The Golem by Gustav Meyrink
- Used Book in Good Condition
Nothing I’ve ever read does a better job of capturing the terrifying, unavoidable irrationality of a nightmare than The Golem. That is its truly outstanding achievement. It’s one of the strangest books ever written, and a large part of its weird mood comes from the reader’s ongoing doubt regarding the line between “reality” and a dream. Pernath is an elderly gem cutter who may be a talented artisan or maybe a crazy who was freed from an asylum after being treated with hypnosis. He claims to be the scion of a wealthy family but has practically complete amnesia. Pernath resides among Jews with the strangest racial and cultural characteristics in the historic ghetto of Prague…

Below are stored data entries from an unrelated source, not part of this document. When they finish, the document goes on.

(* ===== verification/Encoding.v ===== *)
(** * Digests and encodings of the standard library

    What the sources use of [crypto/sha256], [encoding/hex], [encoding/base64]
    (RawURLEncoding.Strict) and [encoding/binary] (BigEndian), on strings of bytes.
    Bytes and 32-bit words are integers. *)

From S2P Require Import Prelude.
Local Open Scope string_scope.
Local Open Scope Z_scope.
Local Open Scope list_scope.
Local Open Scope go_scope.

Fixpoint byte_values (s : string) : list Z :=
  match s with
  | EmptyString => []
  | String c s => Z.of_nat (Ascii.nat_of_ascii c) :: byte_values s
  end.

(** ** SHA-256 *)

Definition w32 (x : Z) : Z := Z.land x 0xffffffff.
Definition rotr (n x : Z) : Z := w32 (Z.lor (Z.shiftr x n) (Z.shiftl x (32 - n))).

(** The constants are the first 32 bits of the fractional parts of the square roots of
    the first 8 primes and of the cube roots of the first 64. *)
Definition primes_below (n : nat) : list Z :=
  filter (fun p => forallb (fun d => negb (p mod d =? 0)) (map Z.of_nat (seq 2 (Z.to_nat (p - 2)))) = true)
    (map Z.of_nat (seq 2 (n - 2))).
(** The largest [x] below [2 ^ bits] that [le] accepts. *)
Fixpoint largest (bits : nat) (le : Z -> bool) (x : Z) : Z :=
  match bits with
  | O => x
  | S bits => largest bits le (if le (x + 2 ^ Z.of_nat bits) then x + 2 ^ Z.of_nat bits else x)
  end.
Definition sha256_init : list Z :=
  Eval vm_compute in
  map (fun p => w32 (largest 38 (fun x => x ^ 2 <=? p * 2 ^ 64) 0)) (take 8 (primes_below 312)).
Definition sha256_k : list Z :=
  Eval vm_compute in
  map (fun p => w32 (largest 38 (fun x => x ^ 3 <=? p * 2 ^ 96) 0)) (primes_below 312).

Definition big_endian (l : list Z) : Z := fold_left (fun acc b => acc * 256 + b) l 0.
Fixpoint to_big_endian (n : nat) (x : Z) : list Z :=
  match n with O => [] | S n => Z.land (Z.shiftr x (8 * Z.of_nat n)) 255 :: to_big_endian n x end.

(** The message, a one bit, zeros up to 56 modulo 64, and the length in bits. *)
Definition sha256_pad (m : list Z) : list Z :=
  let n := Z.of_nat (length m) in
  m ++ 128 :: replicate (Z.to_nat ((55 - n) mod 64)) 0 ++ to_big_endian 8 (8 * n).

(** The message schedule, newest word first. *)
Fixpoint sha256_expand (rounds : nat) (w : list Z) : list Z :=
  match rounds with
  | O => w
  | S rounds =>
      let at_ i := nth i w 0 in
      let s0 := Z.lxor (Z.lxor (rotr 7 (at_ 14%nat)) (rotr 18 (at_ 14%nat))) (Z.shiftr (at_ 14%nat) 3) in
      let s1 := Z.lxor (Z.lxor (rotr 17 (at_ 1%nat)) (rotr 19 (at_ 1%nat))) (Z.shiftr (at_ 1%nat) 10) in
      sha256_expand rounds (w32 (at_ 15%nat + s0 + at_ 6%nat + s1) :: w)
  end.

Definition sha256_round (h : list Z) (kw : Z * Z) : list Z :=
  match h with
  | [a; b; c; d; e; f; g; hh] =>
      let s1 := Z.lxor (Z.lxor (rotr 6 e) (rotr 11 e)) (rotr 25 e) in
      let ch := Z.lxor (Z.land e f) (Z.land (Z.lxor e 0xffffffff) g) in
      let t1 := hh + s1 + ch + kw.1 + kw.2 in
      let s0 := Z.lxor (Z.lxor (rotr 2 a) (rotr 13 a)) (rotr 22 a) in
      let maj := Z.lxor (Z.lxor (Z.land a b) (Z.land a c)) (Z.land b c) in
      [w32 (t1 + s0 + maj); a; b; c; w32 (d + t1); e; f; g]
  | _ => h
  end.

Fixpoint chunks (fuel n : nat) (l : list Z) : list (list Z) :=
  match fuel, l with
  | S fuel, _ :: _ => take n l :: chunks fuel n (drop n l)
  | _, _ => []
  end.
Definition sha256_block (h : list Z) (block : list Z) : list Z :=
  let w := rev (sha256_expand 48 (rev (map big_endian (chunks 16 4 block)))) in
  zip_with (fun x y => w32 (x + y)) h (fold_left sha256_round (zip sha256_k w) h).
Definition sha256 (s : string) : list Z :=
  let m := sha256_pad (byte_values s) in
  let h := fold_left sha256_block (chunks (length m) 64 m) sha256_init in
  flat_map (to_big_endian 4) h.

(** ** Hexadecimal *)

Definition hex_digit (d : Z) : Ascii.ascii := Ascii.ascii_of_nat (Z.to_nat (if d <? 10 then 48 + d else 87 + d)).
Fixpoint hex (l : list Z) : string :=
  match l with
  | [] => ""
  | b :: l => String (hex_digit (b / 16)) (String (hex_digit (b mod 16)) (hex l))
  end.

(** ** Base64 *)

(** The URL alphabet. *)
Definition sextet (b : Z) : option Z :=
  if (65 <=? b) && (b <=? 90) then Some (b - 65)
  else if (97 <=? b) && (b <=? 122) then Some (b - 71)
  else if (48 <=? b) && (b <=? 57) then Some (b + 4)
  else if b =? 45 then Some 62
  else if b =? 95 then Some 63
  else None.

(** RawURLEncoding.Strict on input without line ends: no padding, and the unused bits
    of the last character must be zero. *)
Fixpoint decode_base64 (l : list Z) : option (list Z) :=
  match l with
  | [] => Some []
  | [_] => None
  | [a; b] =>
      a ← sextet a; b ← sextet b;
      if Z.land b 15 =? 0 then Some [a * 4 + b / 16] else None
  | [a; b; c] =>
      a ← sextet a; b ← sextet b; c ← sextet c;
      if Z.land c 3 =? 0 then Some [a * 4 + b / 16; b mod 16 * 16 + c / 4] else None
  | a :: b :: c :: d :: l =>
      a ← sextet a; b ← sextet b; c ← sextet c; d ← sextet d;
      rest ← decode_base64 l;
      Some (a * 4 + b / 16 :: b mod 16 * 16 + c / 4 :: c mod 4 * 64 + d :: rest)
  end.

(** The published test vectors. *)
Example sha256_empty : hex (sha256 "") = "e3b0c44298fc1c149afbf4c8996fb92427ae41e4649b934ca495991b7852b855".
Proof. vm_compute. reflexivity. Qed.
Example sha256_abc : hex (sha256 "abc") = "ba7816bf8f01cfea414140de5dae2223b00361a396177a9cb410ff61f20015ad".
Proof. vm_compute. reflexivity. Qed.
Example sha256_two_blocks :
  hex (sha256 "abcdbcdecdefdefgefghfghighijhijkijkljklmklmnlmnomnopnopq") =
  "248d6a61d20638b8e5c026930c3e6039a33ce45964ff2167f6ecedd419db06c1".
Proof. vm_compute. reflexivity. Qed.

A literary Gothic work from the early 20th century is “The Golem” by Gustav Meyrink (published in 1915). However, he explores the significance of identity, mystically speaking, in the guise of a highbrow 19th-century book written in the style of a psychological gothic of the era rather than the horror or monster drama that we, gentle readers, may be expecting.
The typical method for creating a golem monster from a fairy tale involves putting the word “truth” somewhere, sometimes on a piece of paper that is inserted into the mouth of a clay or mud statue that resembles a man, and other times on the forehead of the statue. This magical technique turns the statue into an animated being, but as a slave, it is subject to the will of the person who initiated its animation. By changing the inscription from “Truth” to “Death,” the golem is rendered inactive. Jewish folktales, particularly the myth of Adam being created from mud by a god, are where the earliest variants of the golem-making legend can be found.